Nothing but the lines from the start of the records below through the line that has "so the index" should appear, each exactly as given.
= Beginning of Section =
(* ===== verification/IndexedPriorityQueue.v ===== *)
(** * The indexed priority queue (util/indexed_priority_queue.rs)

    A binary heap of unique keys cross-indexed with a slab of nodes: each
    heap item points to its slab node and each node in use points back to its
    heap index, so that a key-value pair can be extracted by its insertion
    key.  Free nodes form a linked list.  Indices are [nat]; an access out of
    bounds and a node of the wrong kind panic.  The loops of [sift_up] and
    [sift_down] take fuel: the index moves towards 0 or the end of the heap,
    so the index plus one and the length of the heap are enough. *)

From stdpp Require Import base option list numbers sorting.
From Stdlib Require Import ZArith Lia.
From S2P Require Import Prelude StableQueue PriorityQueue.

(** ** Data *)

(** [UniqueKey] is ordered lexicographically, as a pair. *)
Abbreviation UniqueKey K := (K * Z)%type.

Record HeapItem (K : Type) := mkHeapItem { ukey : UniqueKey K; slab_idx : nat }.
Arguments mkHeapItem {K}.
Arguments ukey {K}.
Arguments slab_idx {K}.

Inductive Node (V : Type) :=
| FreeNode (next : option nat)
| HeapNode (value : V) (heap_idx : nat).
Arguments FreeNode {V}.
Arguments HeapNode {V}.

Record InsertKey := mkInsertKey { ik_slab_idx : nat; ik_epoch : Z }.

#[export] Instance InsertKey_eq_dec : EqDecision InsertKey.
Proof. solve_decision. Defined.

Definition from_raw_parts (slab_idx : nat) (epoch : Z) : InsertKey :=
  mkInsertKey slab_idx epoch.
Definition into_raw_parts (self : InsertKey) : nat * Z := (ik_slab_idx self, ik_epoch self).

Record IndexedPriorityQueue (K V : Type) := mkIPQ {
  ipq_heap : list (HeapItem K);
  slab : list (Node V);
  first_free_node : option nat;
  ipq_next_epoch : Z;
}.
Arguments mkIPQ {K V}.
Arguments ipq_heap {K V}.
Arguments slab {K V}.
Arguments first_free_node {K V}.
Arguments ipq_next_epoch {K V}.

Section NodeAccess.
Context {V : Type}.

Definition unwrap_next_free_node (n : Node V) : outcome (option nat) :=
  match n with FreeNode next => Done next | HeapNode _ _ => Panicked end.
Definition unwrap_heap_node (n : Node V) : outcome (V * nat) :=
  match n with HeapNode v i => Done (v, i) | FreeNode _ => Panicked end.
Definition unwrap_value (n : Node V) : outcome V :=
  match n with HeapNode v _ => Done v | FreeNode _ => Panicked end.

(** [*self.slab[s].unwrap_heap_index_mut() = i] *)
Definition set_heap_index (s i : nat) (slab : list (Node V)) : outcome (list (Node V)) :=
  let! n := unwrap (slab !! s) in
  match n with
  | HeapNode v _ => Done (<[s := HeapNode v i]> slab)
  | FreeNode _ => Panicked
  end.
End NodeAccess.

(** [v[i] = x]: an index out of bounds panics. *)
Definition vec_set {A : Type} (i : nat) (x : A) (v : list A) : outcome (list A) :=
  if i <? length v then Done (<[i := x]> v) else Panicked.

(** [Vec::pop]. *)
Definition vec_pop {A : Type} (v : list A) : option (A * list A) :=
  match last v with
  | Some x => Some (x, removelast v)
  | None => None
  end.

Section Operations.
Context {K V : Type} `{Ord K}.
Abbreviation HeapItem := (HeapItem K).
Abbreviation Node := (Node V).
Abbreviation IndexedPriorityQueue := (IndexedPriorityQueue K V).
Implicit Types (heap : list HeapItem) (slab : list Node).

Definition ipq_new : IndexedPriorityQueue := mkIPQ [] [] None 0.
Definition with_capacity (capacity : nat) : IndexedPriorityQueue := mkIPQ [] [] None 0.
Definition len (self : IndexedPriorityQueue) : nat := length (ipq_heap self).

(** The loop of [sift_up], from the current child index.  The second
    comparison with the parent repeats the first one, as in the source. *)
Fixpoint sift_up_loop (fuel : nat) (item : HeapItem) (child_heap_idx : nat) heap slab :
    outcome (nat * list HeapItem * list Node) :=
  match fuel with
  | O => NoFuel
  | S fuel =>
      if child_heap_idx =? 0 then Done (child_heap_idx, heap, slab)
      else
        let parent_heap_idx := (child_heap_idx - 1) / 2 in
        let! parent := unwrap (heap !! parent_heap_idx) in
        if ukey parent ≤?ₒ ukey item then Done (child_heap_idx, heap, slab)
        else
          let! heap := vec_set child_heap_idx parent heap in
          let! parent := unwrap (heap !! parent_heap_idx) in
          let! slab := set_heap_index (slab_idx parent) child_heap_idx slab in
          if ukey parent ≤?ₒ ukey item then Done (child_heap_idx, heap, slab)
          else sift_up_loop fuel item parent_heap_idx heap slab
  end.

Definition sift_up (item : HeapItem) (heap_idx : nat) heap slab :
    outcome (list HeapItem * list Node) :=
  let! (child_heap_idx, heap, slab) := sift_up_loop (S heap_idx) item heap_idx heap slab in
  let! heap := vec_set child_heap_idx item heap in
  let! slab := set_heap_index (slab_idx item) child_heap_idx slab in
  Done (heap, slab).

(** The loop of [sift_down], from the current parent index. *)
Fixpoint sift_down_loop (fuel : nat) (item : HeapItem) (parent_heap_idx : nat) heap slab :
    outcome (nat * list HeapItem * list Node) :=
  match fuel with
  | O => NoFuel
  | S fuel =>
      let child_heap_idx := 2 * parent_heap_idx + 1 in
      if child_heap_idx <? length heap then
        let! child_heap_idx :=
          match heap !! (child_heap_idx + 1) with
          | Some other_child =>
              let! child := unwrap (heap !! child_heap_idx) in
              Done (child_heap_idx + (if ukey other_child <?ₒ ukey child then 1 else 0))
          | None => Done child_heap_idx
          end in
        let! child := unwrap (heap !! child_heap_idx) in
        if ukey item ≤?ₒ ukey child then Done (parent_heap_idx, heap, slab)
        else
          let! heap := vec_set parent_heap_idx child heap in
          let! child := unwrap (heap !! child_heap_idx) in
          let! slab := set_heap_index (slab_idx child) parent_heap_idx slab in
          sift_down_loop fuel item child_heap_idx heap slab
      else Done (parent_heap_idx, heap, slab)
  end.

Definition sift_down (item : HeapItem) (heap_idx : nat) heap slab :
    outcome (list HeapItem * list Node) :=
  let! (parent_heap_idx, heap, slab) :=
    sift_down_loop (S (length heap)) item heap_idx heap slab in
  let! heap := vec_set parent_heap_idx item heap in
  let! slab := set_heap_index (slab_idx item) parent_heap_idx slab in
  Done (heap, slab).

Definition ipq_insert (key : K) (value : V) (self : IndexedPriorityQueue) :
    outcome (InsertKey * IndexedPriorityQueue) :=
  let epoch := ipq_next_epoch self in
  let! _ := rust_assert (negb (epoch =? u64_max)%Z) in
  let unique_key := (key, epoch) in
  let! (slab_idx, slab, first_free_node) :=
    match first_free_node self with
    | Some idx =>
        let! node := unwrap (slab self !! idx) in
        let! next := unwrap_next_free_node node in
        Done (idx, <[idx := HeapNode value 0]> (slab self), next)
    | None => Done (length (slab self), slab self ++ [HeapNode value 0], None)
    end in
  let heap_idx := length (ipq_heap self) in
  let heap := ipq_heap self ++ [mkHeapItem unique_key 0] in
  let! (heap, slab) := sift_up (mkHeapItem unique_key slab_idx) heap_idx heap slab in
  Done (mkInsertKey slab_idx epoch, mkIPQ heap slab first_free_node (epoch + 1)).

Definition ipq_pull (self : IndexedPriorityQueue) :
    outcome (option (K * V) * IndexedPriorityQueue) :=
  match ipq_heap self !! 0 with
  | None => Done (None, self)
  | Some item =>
      let top_slab_idx := slab_idx item in
      let key := (ukey item).1 in
      let! node := unwrap (slab self !! top_slab_idx) in
      let slab := <[top_slab_idx := FreeNode (first_free_node self)]> (slab self) in
      let! value := unwrap_value node in
      let first_free_node := Some top_slab_idx in
      let! (last_item, heap) := unwrap (vec_pop (ipq_heap self)) in
      let! (heap, slab) :=
        if negb (slab_idx last_item =? top_slab_idx) then sift_down last_item 0 heap slab
        else Done (heap, slab) in
      Done (Some (key, value), mkIPQ heap slab first_free_node (ipq_next_epoch self))
  end.

Definition ipq_peek (self : IndexedPriorityQueue) : outcome (option (K * V)) :=
  match ipq_heap self !! 0 with
  | None => Done None
  | Some item =>
      let! node := unwrap (slab self !! slab_idx item) in
      let! value := unwrap_value node in
      Done (Some ((ukey item).1, value))
  end.

Definition peek_key (self : IndexedPriorityQueue) : option K :=
  (λ item, (ukey item).1) <$> ipq_heap self !! 0.

Definition extract (insert_key : InsertKey) (self : IndexedPriorityQueue) :
    outcome (option (K * V) * IndexedPriorityQueue) :=
  let slab_idx := ik_slab_idx insert_key in
  match slab self !! slab_idx with
  | None => Done (None, self)
  | Some (FreeNode _) => Done (None, self)
  | Some (HeapNode _ heap_idx) =>
      let! item := unwrap (ipq_heap self !! heap_idx) in
      if negb ((ukey item).2 =? ik_epoch insert_key)%Z then Done (None, self)
      else
        let! node := unwrap (slab self !! slab_idx) in
        let slab := <[slab_idx := FreeNode (first_free_node self)]> (slab self) in
        let! (value, heap_idx) := unwrap_heap_node node in
        let first_free_node := Some slab_idx in
        let! item := unwrap (ipq_heap self !! heap_idx) in
        let key := (ukey item).1 in
        let! (last_item, heap) := unwrap (vec_pop (ipq_heap self)) in
        let! (heap, slab) :=
          match heap !! heap_idx with
          | Some item =>
              if ukey last_item <?ₒ ukey item then sift_up last_item heap_idx heap slab
              else sift_down last_item heap_idx heap slab
          | None => Done (heap, slab)
          end in
        Done (Some (key, value), mkIPQ heap slab first_free_node (ipq_next_epoch self))
  end.
End Operations.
= End of Section =
* _Solution for this problem_:
(* ===== verification/IndexedPriorityQueue.v ===== *)
(** * The indexed priority queue (util/indexed_priority_queue.rs)

    A binary heap of unique keys cross-indexed with a slab of nodes: each
    heap item points to its slab node and each node in use points back to its
    heap index, so that a key-value pair can be extracted by its insertion
    key.  Free nodes form a linked list.  Indices are [nat]; an access out of
    bounds and a node of the wrong kind panic.  The loops of [sift_up] and
    [sift_down] take fuel: the index moves towards 0 or the end of the heap,
    so the index plus one and the length of the heap are enough. *)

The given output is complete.